The Cancer Research UK Beatson Institute is one of Europe's leading cancer research centres, supporting cutting-edge work into the molecular mechanisms of cancer development. We provide an outstanding research environment, underpinned by state-of-the-art core services and advanced technologies with special emphasis on imaging, metabolomics and in vivo models.

Colorectal cancer (CRC) is the 4th most common cancer in the UK and the 2nd most common cause of cancer death, with metastatic spread seen as a key cause of mortality. When diagnosed at stage 4, the 5-year survival rate is less than 10 percent, and a significant number of cancers diagnosed at stage 3 recur with predominantly liver metastasis. Currently, surgical interventions are the most effective strategy for improving patient survival, although these are only effective in ~15% of patients with metastatic disease. This problem is made worse by the relative lack of effective chemotherapy in late-stage disease. For this reason, there is a clear need to develop new treatments which are effective in tackling aggressive, metastatic colorectal cancer.

For many years, the development of effective treatments for late-stage colorectal cancer has been hampered by a lack of accurate model systems that reflect human disease (Lannagan et al., 2021; Jackstadt et al., J Path, 2016). Over the last 5 years, we have developed a number of new, highly effective in vivo models that closely mimic the most aggressive forms of human metastatic colorectal cancer, and we have used these to identify potential novel effective therapies (Jackstadt et al., Cancer Cell, 2019). Critically, these cutting-edge models develop intestinal cancers that incorporate the inflammatory, immune and stromal-cell rich microenvironment found in the most aggressive human disease. In order to better understand the process underlying tumour development and progression, we have used advanced genomic and transcriptomic profiling to characterise our models, and we have identified a number of key epithelial pathways, signatures and genes which act to modify the tumour microenvironment, and in doing so, drive the process of metastasis in vivo.
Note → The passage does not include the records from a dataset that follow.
(** * Bouncy-Balls: the physics core of [src/balls.c]

    A shallow embedding of the collision and wall-reflection code of
    [balls.c] (moveBall, overlaps, norm, dot, bounce, bounceWall,
    renderBalls), and the properties of it that the specification states.

    Numbers.  The C code computes on [double] and [int].
    - [int] values (the radius, the screen constants) are modelled on [Z];
      the code performs only additions and subtractions of a radius with
      small constants on them, and a sum that leaves the range of [int] is
      undefined behaviour in C and outside this model.
    - [double] is an interface, [Double], with the operations the code
      uses.  Its instance [Double_binary64] is IEEE 754 binary64 (Rocq's
      primitive floats): every operation rounds to nearest-even as the
      machine does, and the definitions evaluate.  Its instance [Double_R]
      is exact real arithmetic, used to state what holds when rounding is
      ignored.  Theorems about control flow are proved for every
      instance. *)

From Stdlib Require Import ZArith List Lia Bool.
From Stdlib Require Import Reals Lra.
From Stdlib Require Import Floats.
From Stdlib Require Import QArith.
From stdpp Require Import base option list.
(** ** The loops

    Both loops are [while (nVertices--) { body }] over an [int16_t] counter:
    the body runs with the counter already decremented, down to 0.  [k] is
    the number of iterations left. *)
Fixpoint while_dec (body : Z -> pass_state -> result pass_state)
    (k : nat) (s : pass_state) : result pass_state :=
  match k with
  | O => Ok s
  | S k' =>
      s' ← body (to_int16 (Z.of_nat k')) s;
      while_dec body k' s'
  end.

(** ** The X pass (source lines 87 to 136) *)

(** One iteration of the first [while] loop; [nVertices] is the value of the
    counter after its decrement. *)
Definition x_edge (clip_left clip_right : Z) (sourcePolygon : list vertex)
    (nVertices : Z) (s : pass_state) : result pass_state :=
  v2 ← load sourcePolygon nVertices;
  let rx2 := x v2 in
  let ry2 := y v2 in
  let ox1 := rx2 in
  let oy1 := ry2 in
  s' ← (if rx1 s >? rx2 then
           if (rx1 s <? clip_left) || (rx2 >? clip_right) then Ok s
           else
             s1 ← (if rx1 s >? clip_right then
                      v ← lerp (rx1 s) (ry1 s) rx2 ry2 clip_right;
                      Ok (set_start s clip_right (to_int16 v))
                    else Ok s);
             s2 ← emit_x_then_y s1 (rx1 s1) (ry1 s1);
             if rx2 <? clip_left then
               v ← lerp rx2 ry2 (rx1 s2) (ry1 s2) clip_left;
               emit_y_then_x s2 clip_left (to_int16 v)
             else Ok s2
         else
           if (rx2 <? clip_left) || (rx1 s >? clip_right) then Ok s
           else
             s1 ← (if rx1 s <? clip_left then
                      v ← lerp (rx1 s) (ry1 s) rx2 ry2 clip_left;
                      Ok (set_start s clip_left (to_int16 v))
                    else Ok s);
             s2 ← emit_x_then_y s1 (rx1 s1) (ry1 s1);
             if rx2 >? clip_right then
               v ← lerp rx2 ry2 (rx1 s2) (ry1 s2) clip_right;
               emit_y_then_x s2 clip_right (to_int16 v)
             else Ok s2);
  Ok (set_start s' ox1 oy1).
(** * merkledb: trie views over a Merkle radix trie

    A shallow embedding of [x/merkledb] (the node representation, the
    [trieView] overlay and the path compression of [statelessView]) and the
    properties of its specification that were checked against it. *)

From Stdlib Require Import Strings.Byte.
From stdpp Require Import gmap list fin_maps sorting.


(** ** Bytes, keys and tokens *)

(** A Go [[]byte]. *)
Definition bytes := list byte.

Global Instance byte_eq_dec : EqDecision byte := Byte.byte_eq_dec.

(** [bytes.Compare]: lexicographic order on the unsigned byte values. *)
Fixpoint bytes_Compare (a b : bytes) : comparison :=
  match a, b with
  | [], [] => Eq
  | [], _ :: _ => Lt
  | _ :: _, [] => Gt
  | x :: a', y :: b' =>
      match N.compare (Byte.to_N x) (Byte.to_N y) with
      | Eq => bytes_Compare a' b'
      | c => c
      end
  end.

(** Modelled from the spec: the [Key] type (its file is not part of the
    sources at hand).  A key is an immutable sequence of tokens of the
    trie's token size.  The source measures offsets and lengths in bits,
    always a multiple of [tokenSize]; here they are counted in tokens, so
    that [k.length + t.tokenSize] of the source reads [length k + 1]. *)
Definition token := N.
Definition Key := list token.

Definition emptyKey : Key := [].

(** [k.Token(i)]: the token at offset [i].  The source panics out of range;
    the calls modelled below are within range. *)
Definition Token (k : Key) (i : nat) : token := nth i k 0%N.

(** [k.Take(n)]: the first [n] tokens. *)
Definition Take (k : Key) (n : nat) : Key := take n k.

(** [k.Skip(n)]: the key without its first [n] tokens. *)
Definition Skip (k : Key) (n : nat) : Key := drop n k.

(** [k.Extend(t, suffix)]: [k] followed by the token [t] and [suffix]. *)
Definition Extend (k : Key) (t : token) (suffix : Key) : Key := k ++ t :: suffix.

(** [k.iteratedHasPrefix(prefix, offset)]: [prefix] is a prefix of [k]
    from [offset] on, compared token by token. *)
Fixpoint hasPrefixb (pre k : Key) : bool :=
  match pre, k with
  | [], _ => true
  | _ :: _, [] => false
  | x :: pre', y :: k' => if N.eqb x y then hasPrefixb pre' k' else false
  end.

Definition iteratedHasPrefix (k prefix : Key) (offset : nat) : bool :=
  hasPrefixb prefix (drop offset k).

(** ** node.go: the node *)

Definition HashLength : nat := 32.

(** An [ids.ID]: the 32 bytes of a hash. *)
Definition ID := bytes.
Definition ids_Empty : ID := replicate HashLength x00.

(** [maybe.Maybe[T]] *)
Abbreviation Maybe := option (only parsing).

Record child := mkChild {
  compressedKey : Key;
  c_id : ID;
  c_hasValue : bool;
}.

Record node := mkNode {
  value : Maybe bytes;
  children : gmap token child;
}.

Definition newNode : node := {| value := None; children := ∅ |}.

Definition hasValue (n : node) : bool := bool_decide (value n ≠ None).

Definition setValue (val : Maybe bytes) (n : node) : node :=
  {| value := val; children := children n |}.

Definition setChildEntry (index : token) (childEntry : child) (n : node) : node :=
  {| value := value n; children := <[index := childEntry]> (children n) |}.

(** [delete(n.children, index)] *)
Definition deleteChildEntry (index : token) (n : node) : node :=
  {| value := value n; children := delete index (children n) |}.

Section Hashing.
(** [hashing.ComputeHash256]: SHA-256, an external primitive. *)
Variable ComputeHash256 : bytes -> bytes.

Definition getValueDigest (val : Maybe bytes) : Maybe bytes :=
  match val with
  | None => val
  | Some v =>
      if length v <? HashLength then val else Some (ComputeHash256 v)
  end.

Definition node_getValueDigest (n : node) : Maybe bytes :=
  getValueDigest (value n).
End Hashing.

(** ** Errors and results *)

(** The error values of the view, [database.ErrNotFound] and
    [ErrInvalidMaxLength]; [Errorf_but_was e n] is
    [fmt.Errorf("%w but was %d", e, n)].  The last two are no error values of
    the program: [GoPanic] stands for a run-time panic (a nil [*node]
    dereferenced), [OutOfFuel] for a recursion of the model cut short. *)
Inductive error :=
  | ErrCommitted
  | ErrInvalid
  | ErrPartialByteLengthWithValue
  | ErrGetPathToFailure
  | ErrStartAfterEnd
  | ErrNoValidRoot
  | ErrParentNotDatabase
  | ErrNodesAlreadyCalculated
  | ErrInvalidMaxLength
  | ErrNotFound
  | Errorf_but_was (e : error) (n : Z)
  | GoPanic
  | OutOfFuel.

Global Instance error_eq_dec : EqDecision error.
Proof. solve_decision. Defined.

(** [errors.Is] *)
Fixpoint errors_Is (e target : error) : bool :=
  if decide (e = target) then true
  else match e with
       | Errorf_but_was e' _ => errors_Is e' target
       | _ => false
       end.

(** A Go result [(T, error)]. *)
Inductive result (A : Type) :=
  | Ok (a : A)
  | Err (e : error).
Arguments Ok {A} a.
Arguments Err {A} e.

(** ** The change summary and the view *)

Record change (A : Type) := mkChange {
  before : A;
  after : A;
}.
Arguments mkChange {A} before after.
Arguments before {A} c.
Arguments after {A} c.

(** [changeSummary]; a nil [*node] is [None]. *)
Record changeSummary := mkChanges {
  values : gmap Key (change (Maybe bytes));
  nodes : gmap Key (change (option node));
  rootID : ID;
}.

Definition newChangeSummary : changeSummary :=
  {| values := ∅; nodes := ∅; rootID := ids_Empty |}.
(** ** What [execvpe] reads, when memory may be refused *)

Lemma strings_leading (h : gmap positive block) :
  forall (arr : list string) (cells : list slot),
  cells !! length arr = Some (Stored NULL) ->
  (forall k, (k < length arr)%nat ->
     exists x, cells !! k = Some (Stored x) /\
       match x with
       | NULL => True
       | Ptr a => exists j, arr !! k = Some j /\ h !! a = Some (Chars (c_str j))
       end) ->
  exists n, (n <= length arr)%nat /\
    strings_until_null h cells = Some (map c_str (take n arr)).
Proof.
  induction arr as [| j arr IH]; intros cells Hlast Hcells.
  - exists O. split; [lia |].
    destruct cells as [| c cells]; [discriminate |].
    simpl in Hlast. injection Hlast as ->. reflexivity.
  - destruct (Hcells O ltac:(simpl; lia)) as (x & Hx & Hcopy).
    destruct cells as [| c cells]; [discriminate |].
    simpl in Hx. injection Hx as ->.
    destruct x as [| a].
    + exists O. split; [lia | reflexivity].
    + destruct Hcopy as (j' & Hj' & Ha). simpl in Hj'. injection Hj' as <-.
      destruct (IH cells) as (n & Hn & Hrest).
      * exact Hlast.
      * intros k Hk. exact (Hcells (S k) ltac:(simpl; lia)).
      * exists (S n). split; [simpl; lia |].
        simpl. rewrite Ha, Hrest, c_str_idem. reflexivity.
Qed.

Lemma strings_kept (h h' : gmap positive block) :
  (forall y blk, h !! y = Some blk -> h' !! y = Some blk) ->
  forall cells l, strings_until_null h cells = Some l ->
                  strings_until_null h' cells = Some l.
Proof.
  intros Hkeep. induction cells as [| c cells IH]; intros l Hl; [discriminate |].
  destruct c as [| [| a]]; simpl in *; [discriminate | exact Hl |].
  destruct (h !! a) as [[str | ?] |] eqn:Ha; try discriminate.
  rewrite (Hkeep _ _ Ha).
  destruct (strings_until_null h cells) as [l' |]; [| discriminate].
  rewrite (IH l' eq_refl). exact Hl.
Qed.

Lemma file_is_head (h : gmap positive block) cells av :
  strings_until_null h cells = Some av ->
  exists x, cells !! O = Some (Stored x) /\
    match x with
    | NULL => Some None
    | Ptr a => match h !! a with
               | Some (Chars str) => Some (Some (c_str str))
               | _ => None
               end
    end = Some (head av).
Proof.
  intros Hav. destruct cells as [| [| [| a]] cells]; simpl in Hav; try discriminate.
  - injection Hav as <-. exists NULL. auto.
  - exists (Ptr a). split; [reflexivity |].
    destruct (h !! a) as [[str | ?] |]; try discriminate.
    destruct (strings_until_null h cells); [| discriminate].
    injection Hav as <-. reflexivity.
Qed.

Section ChildAny.
Variable P : platform.

(** The second part of the child, whatever the allocator answers: it
    never yields a value and never returns to Java; it runs into
    undefined behaviour, or exits with status 1, or starts the program
    on leading parts of the command and of the environment. *)
Lemma child_exec_any cmd env s :
  heap_wf s ->
  match child_exec P cmd env s with
  | (Val _, _) => False
  | (Halt (Returned _), _) => False
  | (Halt Undefined, _) => True
  | (Halt (ProcessExited code), _) => code = 1
  | (Halt (ImageReplaced f av ev), _) =>
      execvpe P f av ev = true /\ given_leading_parts cmd env f av ev
  end.
Proof.
  intros Hwf. unfold child_exec.
  pose proof (marshal_any P env s Hwf) as Henv. unfold bind at 1.
  destruct (marshal P env s) as [[envp | o] s1]; [| subst o; exact I].
  destruct Henv as (Hwf1 & _ & v1 & cells1 & -> & _ & Hv1 & _ & Hlast1 & Hcells1).
  pose proof (marshal_any P cmd s1 Hwf1) as Hcmd. unfold bind at 1.
  destruct (marshal P cmd s1) as [[argv | o] s2]; [| subst o; exact I].
  destruct Hcmd as (_ & Hkeep & v2 & cells2 & -> & _ & Hv2 & _ & Hlast2 & Hcells2).
  destruct (strings_leading (heap s1) env cells1 Hlast1 Hcells1) as (k2 & Hk2 & Hev).
  apply (strings_kept _ _ Hkeep) in Hev.
  destruct (strings_leading (heap s2) cmd cells2 Hlast2 Hcells2) as (k1 & Hk1 & Hav).
  destruct (file_is_head _ _ _ Hav) as (x & Hx & Hfile).
  unfold bind, load, sys_execvpe. rewrite Hv2, Hx. simpl.
  rewrite Hfile, Hv2, Hav, (Hkeep _ _ Hv1), Hev.
  destruct (execvpe P (head (map c_str (take k1 cmd))) (map c_str (take k1 cmd))
              (map c_str (take k2 env))) eqn:Hexec; simpl.
  - split; [exact Hexec |]. exists k1, k2. auto.
  - reflexivity.
Qed.

(** The first part of the child keeps the heap well formed. *)
Lemma child_chdir_wf wd s :
  heap_wf s ->
  match child_chdir P wd s with
  | (Val _, s') => heap_wf s'
  | (Halt o, _) => o = ProcessExited 1
  end.
Proof.
  intros Hwf.
  unfold child_chdir, GetStringUTFChars, sys_chdir, bind, emit, allocate.
  simpl. destruct (heap_gives P (asked s)); simpl; [| reflexivity].
  rewrite lookup_insert_eq. simpl.
  destruct (chdir P (c_str wd) =? 0); simpl; [| reflexivity].
  intros y [blk Hy]. simpl in *.
  destruct (decide (y = brk s)) as [-> | Hne]; [lia |].
  rewrite lookup_delete_ne, lookup_insert_ne in Hy by congruence.
  assert (y < brk s)%positive by (apply Hwf; rewrite Hy; eauto). lia.
Qed.

End ChildAny.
As part of this PhD studentship, you will use CRISPR/Cas9 genome editing technologies, coupled with cutting-edge in vivo and organoid culture technologies, to target epithelial genes or gene programmes that may play a critical role in epithelial-to-stromal crosstalk. You will use approaches including orthotopic transplantation of CRC-derived organoid cultures, and advanced intravital imaging techniques to investigate the impact of targeted genetic alteration upon the metastatic microenvironment and the process of metastatic seeding in vivo. This research will greatly advance our understanding of metastatic colorectal cancer, and may go on to have a significant impact upon late-stage colorectal cancer in patients.

To apply, and for further details on the application process, please visit our website: do not email your CV.

Funding Notes

Studentships are funded for 4 years. The annual stipend will be £19,000.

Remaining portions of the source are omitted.